Friday, 13 July 2012

Commodore Amiga - Rampart

Commodore Amiga
Rampart
Take yourself back to medieval times, when battles were fought by the firepower of cannons from castles and ships, where warriors invaded the coasts to take over the first available stronghold and attempt to work their way over land, looting and pillaging and sacking along the way.

Sounds pretty sweet, huh? Well, actually, Rampart is a pretty sweet game, and it's one of those you can just pick up and play without too much hassle. In fact, that's exactly what you should do. Right now.

OK, it wouldn't be much of a review if I wrote that and signed off at this point, so I guess I should try and sell this to you. The concept is simple. Retain at least one castle after each round of battle to stay alive. To retain a castle, it must simply lie inside a walled-off area.

From the beginning, then... you're given a choice of maps to begin with, Recruit or Advanced. Basic difference is that the battles will start with the harder enemies much earlier if you choose advanced. Let's assume you start with the Recruit level, it'll be easier to explain.

So, we zoom into the first terrain, which is divided about 50/50 between land and sea, and on the land is a selection of castles. Your first task is to choose a castle, around which will magically appear several walls. The next stage is to place your cannons inside the castle walls. You might have noticed that while you were doing this, some ships started appearing in the water... There is a time limit, but more likely you'll have put your cannons down well before that expires.

Then begins the battle, here you must attempt to shoot the ships until they sink. The graphics change from a directly overhead view to a pseudo-3d view, and it's here where you can see the sprites are well detailed and perfectly formed. The boats will fire back at you, destroying your walls (don't worry, it seems the actual castle and cannons are invulnerable), whilst also trying to make landfall. The battles are short, but intense, ending either after only a few seconds, or when all enemy boats are destroyed.
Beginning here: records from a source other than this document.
(** Formatting with the [groupdict] of a match a template whose fields all
    name groups that took part substitutes each field by its capture. *)
Lemma format_target ns caps tps :
  (forall k, In k (map fst caps) -> In k (node_names ns)) ->
  forallb fpiece_ok tps = true -> fields_captured caps tps = true ->
  format (target_of tps) (groupdict ns caps) = Val (flat_map (fpiece_out caps) tps).
Proof.
  intros Hkeys Hok Hcap.
  assert (Hfield : forall n, In (FField n) tps ->
            exists v, lookup n caps = Some v
                      /\ lookup n (groupdict ns caps) = Some (PStr v)).
  { intros n Hin. unfold fields_captured in Hcap. rewrite forallb_forall in Hcap.
    specialize (Hcap _ Hin). cbn in Hcap. unfold captured in Hcap.
    destruct (lookup n caps) as [v|] eqn:El; [|discriminate].
    exists v. split; [reflexivity|]. rewrite lookup_groupdict, El.
    replace (existsb (str_eqb n) (node_names ns)) with true; [reflexivity|].
    symmetry. apply existsb_str_in. apply Hkeys.
    apply lookup_some_pair in El. apply in_map_iff. now exists (n, v). }
  rewrite format_render; [f_equal| assumption |].
  - clear Hok Hcap. induction tps as [|p tps IH]; [reflexivity|].
    cbn [flat_map]. f_equal.
    + destruct p as [c|n]; [reflexivity|].
      destruct (Hfield n (or_introl eq_refl)) as (v & E1 & E2).
      cbn [fpiece_render fpiece_out]. now rewrite E1, E2.
    + apply IH. intros n Hin. apply Hfield. now right.
  - unfold fields_bound. rewrite forallb_forall. intros [c|n] Hin; [reflexivity|].
    destruct (Hfield n Hin) as (v & _ & E2). now rewrite E2.
Qed.

Lemma brace_free_in s : brace_free s = true -> ~ In "{"%char s.
Proof.
  unfold brace_free. rewrite forallb_forall. intros H Hin.
  specialize (H _ Hin). now rewrite Ascii.eqb_refl in H.
Qed.

Lemma format_output_brace_free caps tps :
  forallb fpiece_ok tps = true -> captures_brace_free caps = true ->
  ~ In "{"%char (flat_map (fpiece_out caps) tps).
Proof.
  intros Hok Hbf Hin. apply in_flat_map in Hin as (p & Hp & Hin).
  rewrite forallb_forall in Hok. specialize (Hok _ Hp). destruct p as [c|n]; simpl in *.
  - destruct Hin as [->|[]]. discriminate.
  - destruct (lookup n caps) as [v|] eqn:El; [|destruct Hin].
    apply lookup_some_in in El. apply in_map_iff in El as ([k v'] & E & Hkv).
    simpl in E. subst v'. unfold captures_brace_free in Hbf.
    rewrite forallb_forall in Hbf. specialize (Hbf _ Hkv). simpl in Hbf.
    now apply brace_free_in in Hbf.
Qed.

(** ** [get_juju_api_url] *)

Lemma get_juju_api_url_unfold path0 src tgt d ns :
  re_compile (pattern src) = Val ns ->
  get_juju_api_url path0 src tgt d
  = match search ns path0 with
    | None => Val d
    | Some caps => format tgt (groupdict ns caps)
    end.
Proof. intros H. unfold get_juju_api_url. now rewrite H. Qed.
Then follows what is both the most important part of the game, and also the most frustrating... rebuilding. Fail to surround a castle and the game is over (apart from the continue option, but I'll come to that shortly). If you surround a castle but no cannons, you'll have no firepower for the next round, but at least you'll live. Surround more than one castle and you'll get more points, and possibly even more cannons to place on the next round. The pieces are Tetris-like, and can be rotated before being placed. The time limit is kind of tight, though. Don't muck around!

And that's it. Survive long enough and you can take on the next level, fail to surround your castle and you'll get another chance with upgraded cannons (the well-detailed graphics show them developing from typical medieval "barrel" cannons to modern artillery guns!), until eventually it becomes apparent you're just not going to do it, in which case you will probably face execution.

Well, it's not quite it, I suppose... the longer you play, the tougher the game gets. The ships will arrive faster, deploy ground troops faster (they can destroy castles, so you'll need to try and block them off, or you can cannon them), and some ships will fire flaming cannonballs which will leave a fiery crater, over which you can't build during the repair phase. The maps always look pretty simple, but you'll also have more complex building shapes to contend with during the repair stage, making life harder again for you. Also the AI has a habit of perforating your castle walls, rather than demolishing large sections, which makes the crucial rebuilding phase just that little bit harder and more frustrating still.

The game's been ported across many different platforms, PC, GBA, even the Spectrum I believe, but the best version was without doubt the Amiga version. There was even 2-player support, which was actually pretty good fun too. You know what would be good? An MMO version.

It's addictive, it's fast, it's furious, it's frustrating. And it's well worth checking out if you haven't already.